> Dataset content
(** ** The invariant of the queue *)

Record inv (q : TxQueue) : Prop := {
  inv_cap : (length (heap_items q.(items)) <= TX_QUEUE_CAPACITY)%nat;
  inv_acc : accounts q.(counters) (heap_items q.(items));
  inv_next : is_u32 q.(counters).(next_sequence);
  inv_queued : 0 <= q.(counters).(packets_queued);
  (** until 2^31 packets have been queued the sequence numbers in the heap
      are comparable and the heap is in order *)
  inv_recent : q.(counters).(packets_queued) < 2147483648 ->
    Forall (recent q.(counters).(next_sequence) q.(counters).(packets_queued)) (heap_items q.(items));
  inv_order : q.(counters).(packets_queued) < 2147483648 -> heap_ordered item_cmp q.(items)
}.

(** A drain that keeps [kept] and whose counters account for it. *)
Lemma drain_inv {S} (q : TxQueue) visit (s s' : S) kept c :
  inv q -> visits visit (pop_all (length (heap_items q.(items))) q.(items)) s = Some (s', kept) ->
  accounts c kept -> c.(next_sequence) = q.(counters).(next_sequence) ->
  c.(packets_queued) = q.(counters).(packets_queued) ->
  (forall i, i ∈ kept -> i ∈ heap_items q.(items)) ->
  exists h', drain_rebuild visit q.(items) s = Some (s', h') /\ heap_items h' ≡ₚ kept /\
    inv {| items := h'; counters := c |}.
Proof.
  intros I Hv Hacc Hnext Hq Hsub. destruct I as [Hcap _ Hn Hqd Hrec Hord].
  destruct (drain_rebuild_spec visit (items q) s s' kept Hcap Hv) as (h' & Hd & Hh').
  exists h'. split; [done |]. split; [done |].
  assert (packets_queued (counters q) < 2147483648 ->
    Forall (recent (next_sequence (counters q)) (packets_queued (counters q))) kept) as Hrk.
  { intros Hlt. specialize (Hrec Hlt). rewrite Forall_forall in *. auto. }
  split; cbn [items counters]; rewrite ?Hnext, ?Hq; try done.
  - rewrite Hh'. apply visits_kept in Hv. rewrite pop_all_perm in Hv by done. lia.
  - by rewrite Hh'.
  - intros Hlt. rewrite Hh'. auto.
  - intros Hlt. unfold drain_rebuild in Hd.
    destruct (drain visit _ _ _ _) as [[[s1 temp] h1]|] eqn:Hdr; [| done]. simpl in Hd. injection Hd as <- <-.
    pose proof (drain_ordered visit _ _ _ _ _ _ _ _ _ Hlt (Hrec Hlt) (Hord Hlt) Hdr) as Ho1.
    destruct (drain_spec visit (length (heap_items (items q))) (items q) vec_new s s1 kept) as (t2 & h2 & Hdr2 & Ht2 & Hh2);
      [done | by rewrite vec_items_new | done |].
    rewrite Hdr in Hdr2. injection Hdr2 as <- <-. rewrite vec_items_new in Ht2. simpl in Ht2.
    unfold rebuild. rewrite Ht2. eapply rebuild_ordered; [exact Hlt | | done].
    rewrite Hh2, app_nil_r. auto.
Qed.

(** *** Expiry *)

Abbreviation live now := (fun i => is_expired i now = false).

Lemma expire_visits now l : forall c n rest, accounts c (l ++ rest) ->
  exists c' n', visits (expire_visit now) l (c, n) = Some ((c', n'), filter (live now) l) /\
    accounts c' (filter (live now) l ++ rest) /\
    c'.(next_sequence) = c.(next_sequence) /\ c'.(packets_queued) = c.(packets_queued) /\
    c'.(observed_now_ms) = c.(observed_now_ms) /\
    (n' + length (filter (live now) l) = n + length l)%nat.
Proof.
  induction l as [|i l IH]; intros c n rest Ha; cbn [visits].
  - exists c, n. done.
  - cbn [expire_visit]. rewrite filter_cons. destruct (is_expired i now) eqn:E.
    + destruct (sub_item_ok c i (l ++ rest) Ha) as (c1 & -> & Ha1 & Hn1 & Hq1 & Ho1). cbn [mbind option_bind].
      destruct (IH (count_dropped c1 1 0 0) (S n) rest (accounts_dropped _ _ _ _ _ Ha1))
        as (c' & n' & -> & Ha' & Hn' & Hq' & Ho' & Hlen).
      cbn [mbind option_bind]. rewrite decide_False by done. exists c', n'. cbn in Hn', Hq', Ho'.
      split; [done |]. split; [done |]. split; [congruence |]. split; [congruence |]. split; [congruence |].
      simpl. lia.
    + cbn [mbind option_bind]. assert (accounts c (l ++ i :: rest)) as Ha1 by (by rewrite <- Permutation_middle).
      destruct (IH c n (i :: rest) Ha1) as (c' & n' & -> & Ha' & Hn' & Hq' & Ho' & Hlen).
      cbn [mbind option_bind]. rewrite decide_True by done. exists c', n'. split; [done |].
      split; [by rewrite <- Permutation_middle in Ha' |]. split; [done |]. split; [done |]. split; [done |]. simpl. lia.
Qed.

(** Expiry keeps exactly the items whose deadline lies ahead of the greatest
    time seen, and advances that time. *)
Lemma expire_ok q now : inv q ->
  exists n q', expire_before q now = Some (n, q') /\ inv q' /\
    q'.(counters).(observed_now_ms) = Z.max q.(counters).(observed_now_ms) now /\
    q'.(counters).(next_sequence) = q.(counters).(next_sequence) /\
    q'.(counters).(packets_queued) = q.(counters).(packets_queued) /\
    heap_items q'.(items) ≡ₚ filter (live q'.(counters).(observed_now_ms)) (heap_items q.(items)).
Proof.
  intros I. unfold expire_before. set (eff := Z.max _ now). pose proof (inv_cap _ I) as Hcap.
  set (popped := pop_all (length (heap_items (items q))) (items q)).
  assert (popped ≡ₚ heap_items (items q)) as Hperm by (by apply pop_all_perm).
  destruct (expire_visits eff popped (set_observed (counters q) eff) 0 [])
    as (c' & n' & Hv & Ha & Hn & Hq & Ho & _).
  { rewrite app_nil_r, Hperm. destruct (inv_acc _ I). by split. }
  rewrite app_nil_r in Ha.
  destruct (drain_inv q (expire_visit eff) (set_observed (counters q) eff, 0%nat) (c', n')
    (filter (live eff) popped) c' I Hv Ha Hn Hq) as (h' & -> & Hh' & I').
  { intros i [_ Hi]%list_elem_of_filter. by rewrite Hperm in Hi. }
  cbn [mbind option_bind]. eexists n', _. split; [done |]. split; [done |]. cbn [counters items].
  rewrite Ho. split; [done |]. split; [done |]. split; [done |]. cbn [set_observed observed_now_ms].
  by rewrite Hh', Hperm.
Qed.

Lemma live_filter_id now (l l' : list TxItem) :
  l ≡ₚ filter (live now) l' -> Forall (live now) l.
Proof. intros ->. apply Forall_forall. by intros i [? _]%list_elem_of_filter. Qed.

(** *** Preemption *)

Lemma preempt_visits_done worst target l : forall c, visits (preempt_visit worst target) l (c, true) = Some ((c, true), l).
Proof. induction l as [|i l IH]; intros c; cbn [visits preempt_visit negb andb mbind option_bind]; [done |]. by rewrite IH. Qed.

Lemma preempt_visits worst target l : forall c rest, accounts c (l ++ rest) ->
  (exists x, x ∈ l /\ as_u8 x.(priority) = worst /\ x.(sequence) = target) ->
  exists c' x kept, visits (preempt_visit worst target) l (c, false) = Some ((c', true), kept) /\
    l ≡ₚ x :: kept /\ as_u8 x.(priority) = worst /\ x.(sequence) = target /\ accounts c' (kept ++ rest) /\
    c'.(next_sequence) = c.(next_sequence) /\ c'.(packets_queued) = c.(packets_queued) /\
    c'.(observed_now_ms) = c.(observed_now_ms).
Proof.
  induction l as [|i l IH]; intros c rest Ha (x & Hx & Hp & Hs); [by apply not_elem_of_nil in Hx |].
  cbn [visits preempt_visit negb andb]. destruct ((_ =? worst) && (_ =? target)) eqn:E.
  - apply andb_true_iff in E as [E1 E2]. bool_to_prop.
    destruct (sub_item_ok c i (l ++ rest) Ha) as (c1 & -> & Ha1 & Hn1 & Hq1 & Ho1). cbn [mbind option_bind].
    rewrite preempt_visits_done. cbn [mbind option_bind]. eexists _, i, l. split; [done |]. split; [done |].
    split; [done |]. split; [done |]. split; [by apply accounts_dropped | done].
  - cbn [mbind option_bind]. apply elem_of_cons in Hx as [-> | Hx].
    { rewrite Hp, Hs, !Z.eqb_refl in E. done. }
    assert (accounts c (l ++ i :: rest)) as Ha1 by (by rewrite <- Permutation_middle).
    destruct (IH c (i :: rest) Ha1) as (c' & y & kept & -> & Hl & Hy & Hys & Ha' & Hrest); [by exists x |].
    cbn [mbind option_bind]. exists c', y, (i :: kept). split; [done |].
    split; [rewrite Hl; apply Permutation_swap |]. split; [done |]. split; [done |].
    split; [by rewrite <- Permutation_middle in Ha' | done].
Qed.

Lemma worst_priority_spec l : forall w, let m := foldl (fun w i => Z.max w (as_u8 i.(priority))) w l in
  w <= m /\ Forall (fun i => as_u8 i.(priority) <= m) l /\ (m = w \/ exists i, i ∈ l /\ as_u8 i.(priority) = m).
Proof.
  induction l as [|i l IH]; intros w; simpl; [split; [lia |]; split; [constructor | by left] |].
  destruct (IH (Z.max w (as_u8 (priority i)))) as (H1 & H2 & H3). split; [lia |].
  split; [constructor; [lia | done] |]. destruct H3 as [H3 | (j & Hj & Hjp)].
  - rewrite H3. destruct (Z.max_spec w (as_u8 (priority i))) as [[_ ->] | [_ ->]]; [| by left].
    right. exists i. split; [by left | done].
  - right. exists j. split; [by right | done].
Qed.

Lemma older_spec worst l : forall b, match foldl (older worst) b l with
  | None => b = None /\ Forall (fun i => as_u8 i.(priority) <> worst) l
  | Some t => b = Some t \/ exists x, x ∈ l /\ as_u8 x.(priority) = worst /\ x.(sequence) = t
  end.
Proof.
  induction l as [|i l IH]; intros b; simpl; [destruct b; auto |].
  specialize (IH (older worst b i)). destruct (foldl _ _ l) as [t|].
  - destruct IH as [Ho | (x & Hx & ?)]; [| right; exists x; split; [by right | done]].
    unfold older in Ho. destruct (_ =? worst) eqn:E; [| by left]. bool_to_prop.
    destruct b as [z|]; [destruct (_ <? 0) |]; simplify_eq; try (by left);
      right; exists i; (split; [by left | done]).
  - destruct IH as [Ho Hall]. unfold older in Ho. destruct (_ =? worst) eqn:E.
    + destruct b; [by destruct (_ <? 0) | done].
    + bool_to_prop. split; [done | by constructor].
Qed.

(** Preemption removes one item of the worst priority, which is strictly
    worse than the new one's; it refuses exactly when there is none. *)
Lemma preempt_ok q p : inv q ->
  exists b q', try_preempt q p = Some (b, q') /\ inv q' /\
    q'.(counters).(observed_now_ms) = q.(counters).(observed_now_ms) /\
    q'.(counters).(next_sequence) = q.(counters).(next_sequence) /\
    q'.(counters).(packets_queued) = q.(counters).(packets_queued) /\
    if b then exists x, heap_items q.(items) ≡ₚ x :: heap_items q'.(items) /\
                as_u8 p < as_u8 x.(priority) /\
                Forall (fun i => as_u8 i.(priority) <= as_u8 x.(priority)) (heap_items q.(items))
    else q' = q /\ Forall (fun i => as_u8 i.(priority) <= as_u8 p) (heap_items q.(items)).
Proof.
  intros I. unfold try_preempt. destruct (worst_priority_spec (heap_items (items q)) 0) as (Hw & Hall & Hex).
  fold (worst_priority (heap_items (items q))) in *. set (worst := worst_priority _) in *.
  assert (0 <= as_u8 p) as Hp0 by (by destruct p).
  destruct (worst <=? as_u8 p) eqn:E; bool_to_prop.
  { exists false, q. do 5 (split; [done |]). split; [done |]. eapply Forall_impl; [exact Hall | simpl; lia]. }
  destruct Hex as [Hw0 | (y & Hy & Hyp)]; [lia |].
  pose proof (older_spec worst (heap_items (items q)) None) as Ho.
  destruct (foldl (older worst) None _) as [target|].
  2: { exfalso. destruct Ho as [_ Hno]. rewrite Forall_forall in Hno. by apply (Hno y). }
  destruct Ho as [? | (x & Hx & Hxp & Hxs)]; [done |].
  set (popped := pop_all (length (heap_items (items q))) (items q)).
  assert (popped ≡ₚ heap_items (items q)) as Hperm by (by apply pop_all_perm).
  destruct (preempt_visits worst target popped (counters q) []) as (c' & z & kept & Hv & Hl & Hz & _ & Ha & Hn & Hq & Hob).
  { rewrite app_nil_r, Hperm. apply I. }
  { exists x. by rewrite Hperm. }
  rewrite app_nil_r in Ha.
  destruct (drain_inv q (preempt_visit worst target) (counters q, false) (c', true) kept c' I Hv Ha Hn Hq)
    as (h' & -> & Hh' & I').
  { intros i Hi. rewrite <- Hperm, Hl. by right. }
  cbn [mbind option_bind]. eexists true, _. split; [done |]. split; [done |]. cbn [counters items].
  split; [done |]. split; [done |]. split; [done |].
  exists z. split; [by rewrite Hh', <- Hl |]. rewrite Hz. split; [lia | done].
Qed.

(** *** Enqueueing *)

Lemma wrap32_age_succ next i : is_u32 i.(sequence) -> is_u32 next -> 1 <= age next i < 2147483648 ->
  age (wrap32 (next + 1)) i = age next i + 1.
Proof.
  intros Hi Hn Ha. unfold age in *. unfold wrap32 in *. rewrite Zminus_mod_idemp_l.
  replace (next + 1 - sequence i) with (next - sequence i + 1) by lia.
  rewrite <- Zplus_mod_idemp_l. apply Z.mod_small. lia.
Qed.

Lemma enqueue_ok q p deadline now bytes_in item :
  inv q -> (length (heap_items q.(items)) < TX_QUEUE_CAPACITY)%nat ->
  item_new p q.(counters).(next_sequence) deadline now bytes_in = Some item ->
  exists q', enqueue q item (length bytes_in) = Some q' /\ inv q' /\
    heap_items q'.(items) ≡ₚ item :: heap_items q.(items) /\
    q'.(counters).(observed_now_ms) = q.(counters).(observed_now_ms) /\
    item.(priority) = p /\ item.(deadline_ms) = deadline /\ vec_items item.(data) = bytes_in.
Proof.
  intros I Hlt Hitem. unfold item_new in Hitem.
  pose proof (vec_extend_spec bytes_in (vec_new (N := TX_ITEM_MAX_PAYLOAD))) as Hv. rewrite vec_items_new in Hv.
  destruct (_ <=? _)%nat; [| rewrite Hv in Hitem; done].
  destruct Hv as (v & Hv & Hvi). rewrite Hv in Hitem. simpl in Hitem, Hvi. injection Hitem as <-.
  set (item := {| priority := p |}) in *. unfold enqueue.
  destruct (add_item_ok (counters q) item (heap_items (items q)) (inv_acc _ I)) as (c' & Hc & Ha & Hn & Hq & Ho).
  cbn [data item] in Hc. rewrite Hvi in Hc. rewrite Hc. cbn [mbind option_bind].
  pose proof (heap_push_spec item_cmp item (items q)) as Hp. rewrite (proj2 (Nat.ltb_lt _ _) Hlt) in Hp.
  destruct Hp as (h' & Hpush & Hh'). rewrite Hpush. cbn [default].
  eexists. split; [done |]. cbn [items counters]. split; [| done].
  destruct I as [Hcap _ Hnx Hqd Hrec Hord].
  assert (packets_queued c' < 2147483648 ->
    Forall (recent (next_sequence c') (packets_queued c')) (item :: heap_items (items q))) as Hrec'.
  { rewrite Hq, Hn. unfold saturating_add. intros Hlt2.
    assert (packets_queued (counters q) < 2147483647) as Hq0 by width. specialize (Hrec ltac:(lia)).
    assert (Z.min u32_max (packets_queued (counters q) + 1) = packets_queued (counters q) + 1) as -> by width.
    constructor.
    - split; [done |]. unfold age. cbn [sequence item]. unfold wrap32. rewrite Zminus_mod_idemp_l.
      replace (next_sequence (counters q) + 1 - next_sequence (counters q)) with 1 by lia.
      rewrite Z.mod_small by lia. lia.
    - eapply Forall_impl; [exact Hrec |]. intros i [Hi Hage]. split; [done |].
      rewrite wrap32_age_succ by (done || lia). lia. }
  split; cbn [items counters].
  - rewrite Hh'. simpl. lia.
  - by rewrite Hh'.
  - rewrite Hn. auto with lichen.
  - rewrite Hq. unfold saturating_add. width.
  - intros Hl2. rewrite Hh'. auto.
  - intros Hl2. eapply heap_push_ordered; [| | exact Hpush].
    + apply Hord. rewrite Hq in Hl2. unfold saturating_add in Hl2. width.
    + eapply item_total; [exact Hl2 | auto].
Qed.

> How to complete this task
Would you please repeat exactly the lines above, starting at the line with "c'.(observed_now_ms) = c.(observed_now_ms) /\" and stopping at the line with "- cbn [expire_visit].", both included?

> Written reply
    c'.(observed_now_ms) = c.(observed_now_ms) /\
    (n' + length (filter (live now) l) = n + length l)%nat.
Proof.
  induction l as [|i l IH]; intros c n rest Ha; cbn [visits].
  - exists c, n. done.
  - cbn [expire_visit]. rewrite filter_cons. destruct (is_expired i now) eqn:E.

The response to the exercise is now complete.